Melto D’Moronoyo: The Pattern of Heaven on Earth

Reading Time: 4 minutes
Michelangelo’s Sistine Chapel the Creation of Adam PUBLIC DOMAIN

By Fr Yuhanna Azize

God created the world, and His creation bears the trace of His work (Psalm 19:1).

Syriac and Maronite spirituality looks on the world not as divine, but as a shadow from the divine light of God. The world reflects the pattern of heaven on earth. This is the basis of the theology we call “typology.”

According to the ancient Semitic way of thinking, the universe was created according to a divine plan. Then, in His life on earth, Christ revealed that the universe had been created through Himself, and that he and his actions were the centre of human history. This is but one aspect of the magnificent opening of St John’s Gospel.

When Our Lord applies Old Testament teachings and stories to Himself, His thought is typological. For example, He says: “you will see heaven opened and the angels of God ascending and descending upon the Son of Man” (John 1:51).

Here, He mystically teaches that He Himself actually is the ladder or staircase which Jacob saw (Genesis 28). This is another unique aspect of Semitic typology, that the antitype (the ladder) shares in the being and reality of the type (Jesus).

“Call no one on earth your father; you have but one Father in heaven. Do not be called ‘Master’; you have but one master, the Messiah”

The centre of all human history and all human society is found in Our Lord Jesus Christ, the sacraments, the Holy Family of Nazareth, and the community of the first Christians.
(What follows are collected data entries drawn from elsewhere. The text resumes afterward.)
(* ===== verification/Prelude.v ===== *)
(** * nefarious: a verification of the server's core data structures

    nefarious is an IRC server in C.  This development models the parts of
    src/ircd that carry the server's own logic: what it does with the bytes and
    lines it receives (buffers, framing, the command table, the parser), the
    structures it keeps (hash tables, numeric nicks, channel memberships, watch
    lists, the nickname history, the registry of connections per address, server
    jupes, bans, timers), the MODE command of channels from its parser to the
    lines that are sent, the lines and classes of the configuration and who is
    attached to them, and the pure functions in between (character tables,
    strings, masks, MD5 and cloaked hosts, connection rules).  Every definition
    is executable and follows the function it is named after; the theorems say
    what the function computes on every branch.

    ** Files, in the order they are compiled

    - [Prelude] (this file): C characters and strings, machine integers, bit
      operators, the tactics [bprop], [bcase], [mlia] and [by_decide], and
      lemmas on reading strings.
    - [Chattr] (table_gen.c, ircd_chattr.h): the generator of the attribute and
      case tables is executed; [ToLower], [IsAlpha] and the like read the
      generated tables.
    - [NumText] (ircd_snprintf.c, support.c): numbers as texts, snprintf() and
      atoi(), intervals of time.
    - [Match] (match.c): [ircd_match] (match()), [mmatch] and [collapse], over
      [glob], the inductive language of a mask without backslashes.
    - [MaskOrder] (match.c): the preorder of masks [order] that [mmatch] decides.
    - [MaskComp] (match.c): matchcomp() and matchexec(), compiled masks in the
      buffer they are compiled into.
    - [IrcdString] (ircd_string.c): comparison, copying, strtoken and the lists
      cut with it, duplicate removal, dotted quads and the cleaning of text.
    - [Numnicks] (numnicks.c): base64 numerics, the table of servers and the
      client arrays of [nn_state].
    - [ByteQueue]: the interface of a queue of bytes, a type class with its laws,
      which the framing of input is proved against and [DBuf] implements.
    - [DBuf] (dbuf.c): byte buffers; the contents of a [DBuf] are a queue of
      bytes ([contents]).
    - [MsgQ] (msgq.c): reference counted messages and the send queue with two
      priorities; [pending] is what a queue has left to send.
    - [NameTable]: what the hash tables of names promise to their users.
    - [Hash] (hash.c): the hash function, the client, channel and watch tables
      as one generic [table] with its laws, and the nick jupes.
    - [IPcheck] (IPcheck.c): the registry of addresses with its counters, the
      throttle and the expiry of entries.
    - [Watch] (watch.c, m_watch.c): the lists of watchers, both ways linked, and
      the WATCH command.
    - [Channel] (channel.c): memberships as the two lists every record is on,
      invitations, zombies, the making and the end of channels.
    - [MsgTab], [MsgTree], [Parse] (parse.c, msg.h): the table of commands, the
      trie made of it, and parse_client() and parse_server() on the buffer they
      cut up in place.
    - [Packet] (packet.c, read_packet() of s_bsd.c): lines out of packets, for
      servers and for clients, over [ByteQueue].
    - [Md5] and [Cloak] (md5.c, cloak.c): the digest as it is streamed, against
      the definition of RFC 1321, and the host names made of it.
    - [Jupe] (jupe.c, m_jupe.c): the list of juped servers, the JUPE command of
      operators and the messages between servers.
    - [Bans] (channel.c, s_misc.c): the masks of bans, is_banned() and
      is_excepted().
    - [BanModes], [BanCommand] (channel.c): the two halves of a change of bans or
      exceptions, mode_parse_ban() and mode_process_bans() with their twins as
      one definition over a [kind]; a whole command of them.
    - [ModeBuf] (channel.c): the buffer of mode changes, modebuf_mode() and the
      others and modebuf_flush_int(); an [item] is a slot in use, [read_line]
      what a line says.
    - [ModeParse] (channel.c): mode_parse() with all it calls, over [BanModes];
      the calls of the mode buffer are kept as a list of [call]s.
    - [Join] (channel.c): can_join() with its rings of keys, who is heard on a
      channel, and the colours in a text.
    - [Gline] (gline.c, m_gline.c): the two lists of network bans and all their
      operations and commands; [bans] says when a ban concerns a client.
    - [GlineRun]: what a server that is linked makes of a burst of them.
    - [Class] (class.c): the list of connection classes and their counters.
    - [Conf] (s_conf.c, client.c): the lines of the configuration that select and
      admit connections, the connections attached to them, the searches, and
      the invariant [conf_inv] about all three kinds of objects.
    - [ConfLink] (s_bsd.c, s_misc.c): what becomes of the lines and classes when
      a connection is made, completed, closed or ended: connect_server(),
      completed_connection(), close_connection() and exit_client(); that the
      searches and conf_check_server() keep [conf_inv].
    - [Rehash] (s_conf.c, ircd_parser.y, ircd_features.c): the blocks of a
      configuration file and what rehash() makes of them, up to the connections
      it ends; [describe] is the configuration a file means.
    - [ConfRun] (ircd.c): try_connections(), and the process as a step relation
      over the operations of [Class], [Conf], [ConfLink] and [Rehash].
    - [Whowas] (whowas.c): the nickname history; [rep] relates the pointers to
      one list of records, newest first.
    - [Events] (ircd_events.c): generators, events, timers, signals, sockets.
    - [CRule] (crule.c): scanner, parser and evaluator of connection rules; the
      abstract syntax is [rule], its meaning [holds].

    The components build on each other as the C files do: [Match] and
    [IrcdString] read the tables of [Chattr]; [Hash], [Whowas] and [CRule] find
    names with [ircd_strcmp]; [Numnicks] uses the string functions, [CRule]
    matches server names with [ircd_match] and shortens masks with [collapse];
    [Watch] stands on the tables of [Hash] through [NameTable], [Packet] on any
    [ByteQueue]; [Parse] finds commands in the trie of [MsgTree], which is built
    from [MsgTab]; [Cloak] hashes with [Md5]; [Bans] matches with [Match] and
    [BanModes] compares masks with [mmatch], whose meaning is in [MaskOrder];
    [ModeParse] uses [BanModes] for bans and calls [ModeBuf]; [Conf] matches
    names and hosts with [Match] and counts its links in the classes of [Class].

    ** How the code is modelled

    - A char is its unsigned code in [Z], a string the list of the codes before
      its terminator ([cstring]).  Unsigned integers wrap around explicitly
      with [u8], [u16], [u32]; time_t values do not reach their limits and are
      plain integers.
    - State is passed explicitly in a record per component; a heap of
      structures is a [gmap] by address where sharing matters ([MsgQ],
      [Whowas], [Events]).  A doubly linked list that is only reached from its
      head, and unlinked through a pointer to the previous pointer, is the
      sequence of its elements; lists whose ends are kept by hand (the history
      list of [Whowas]) keep their pointers.
    - A read or write outside an array, through a null or dangling pointer, or
      an assertion that fails, gives [None] (or a [Fault] in [CRule]).  So a
      theorem that a function returns also says that it accesses memory safely.
    - Loops that are not structural have fuel.  It is enough by a theorem in
      each case: a bound of the order of the product of the lengths for masks
      ([match_fuel]), the
      length of the text for the scanners and the rule parser, the number of
      arguments for mode_parse() ([parse_args_fuel]), one pass per slot for
      modebuf_flush_int() ([modebuf_flush_ends]), the length of
      the input for the buffers, the number of slots for the probes of numerics
      and nick jupes, the number of records for whowas_realloc(), the length of
      the timer queue for timer_run().
    - Code that is called through a pointer (callbacks and engines of [Events],
      the matcher and the exit of clients in [Numnicks], flush_connections() in
      [DBuf], the handlers of commands and the look-ups of clients in [Parse],
      the parser in [Packet], find_chasing() and findNUser() in [ModeParse],
      find_eline(), count_users() and the searches for servers in [Gline],
      find_kill() in [Rehash], the resolver and the system's connect() in
      [ConfLink], inet_addr() and the cloak of hosts in [Bans]),
      configuration values, the clock and the initial random table
      of [Hash] are parameters.

    ** What is proved

    - Functional correctness against a specification: masks decide their
      language, mmatch() the order of masks, is_banned() whether a ban applies,
      can_join() and client_can_send_to_channel() who may enter and speak; the
      hash tables find what was added, regardless of case; rules evaluate to the propositional meaning over the connected servers; timers
      run in the order of their expiry; the registry counts connections; the
      history is the list of the last records and chases the newest nick.
    - Refinement and equivalence: buffers are queues of bytes, send queues lists
      of messages, the history a list that is cut at its length; the parser that
      cuts its buffer up in place computes what a parser of texts does, the trie
      finds what a search of the table would, framing does not depend on how
      the bytes were split into packets, a compiled mask matches what the mask
      does, what a MODE command sets is what it announces, an added ban covers
      the ones it removes, MD5 is the one of RFC 1321 however the
      input is cut into pieces.
    - Round trips: numerics, dotted quads, printed rules, printed messages; the
      lines of a mode buffer read back as the changes that were put into it.
    - Termination: leaving all channels, reading a packet, flushing a mode
      buffer.
    - Agreement: servers that have heard the same jupe messages have the same
      jupes; after a burst of G-lines the receiver bans whom the sender bans,
      and setting a G-line bans neither more nor fewer than it says.
    - Invariants, bounds and safety: numeric lookups stay inside their arrays, the timer
      queue is sorted and duplicate free under every operation and any
      respectful callback, a socket is not destroyed under its callback, no
      step of the process follows a pointer to a configuration line or a class
      that was freed (conf_check_server() after a rehash apart, which does), a
      message buffer is freed exactly with its last reference, a
      parsed rule has known functions with the right number of arguments, the
      two lists of memberships and of watchers stay consistent, a server only
      speaks for clients behind it, jupes and modes are only changed by those
      who may, excluding modes exclude each other.
    - Errors as they are: theorems named for faults give the inputs on which
      the code reads or writes out of bounds, follows a null, unassigned or
      dangling pointer, or does not end.

    ** What is not modelled

    Of match.c the functions for addresses and mmexec()/matchdecomp(), which
    nothing calls; of ircd_string.c textban_replace() and the regular
    expressions; of channel.c the texts of modes (channel_modes(),
    modebuf_extract()) and bursts, the join buffers; of s_conf.c the lines that
    do not point to a class (quarantines, filters, exemptions, spoofs and the
    like) and find_conf_cidr(), of the parser of the configuration the other
    blocks, and of the features all but the four that the built in class is made
    of; shuns and zlines, exemptions from bans,
    users and servers and most command handlers, the resolver and
    everything that is a system call: these are formats of replies, tables of
    settings, or depend on most of the state of a running server.

    ** This file *)
From stdpp Require Export base tactics numbers list option strings gmap.
From Stdlib Require Export ZArith Lia.

Declare Scope ircd_scope.
Delimit Scope ircd_scope with ircd.
Global Open Scope Z_scope.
Not only the Old Testament, but all of history – irrespective of when it happened – takes its meaning from the Incarnation. Thus, our human families should be modelled on the Holy Family in order to achieve their greatest possibilities.

All our actions, even our political, economic, and social choices, should be influenced by our desire to be united with God.

Although Jesus never speaks philosophically or of typology, He does express typology when He says: “Call no one on earth your father; you have but one Father in heaven. Do not be called ‘Master’; you have but one master, the Messiah” (Matthew 23:10).

Now, other writers do speak specifically of typology, see 1 Peter 3:18-22 where baptism and the flood of Noah are related as type and antitype, and the Epistle to the Hebrews on priesthood.

Jacob’s Dream by Bartolomé Esteban Murillo 1660 and 1665PIC wikimedia commons
Jacob’s Dream by Bartolomé Esteban Murillo 1660 and 1665PIC wikimedia commons

Consider the words of Genesis 1:26-27, “And He said: Let us make man to our image and likeness… And God created man to his own image: to the image of God He created him: male and female He created them.” The “image and likeness” of God are the pattern (type) by which we were created. But the fullness of what this means was revealed only through the Incarnation of Jesus.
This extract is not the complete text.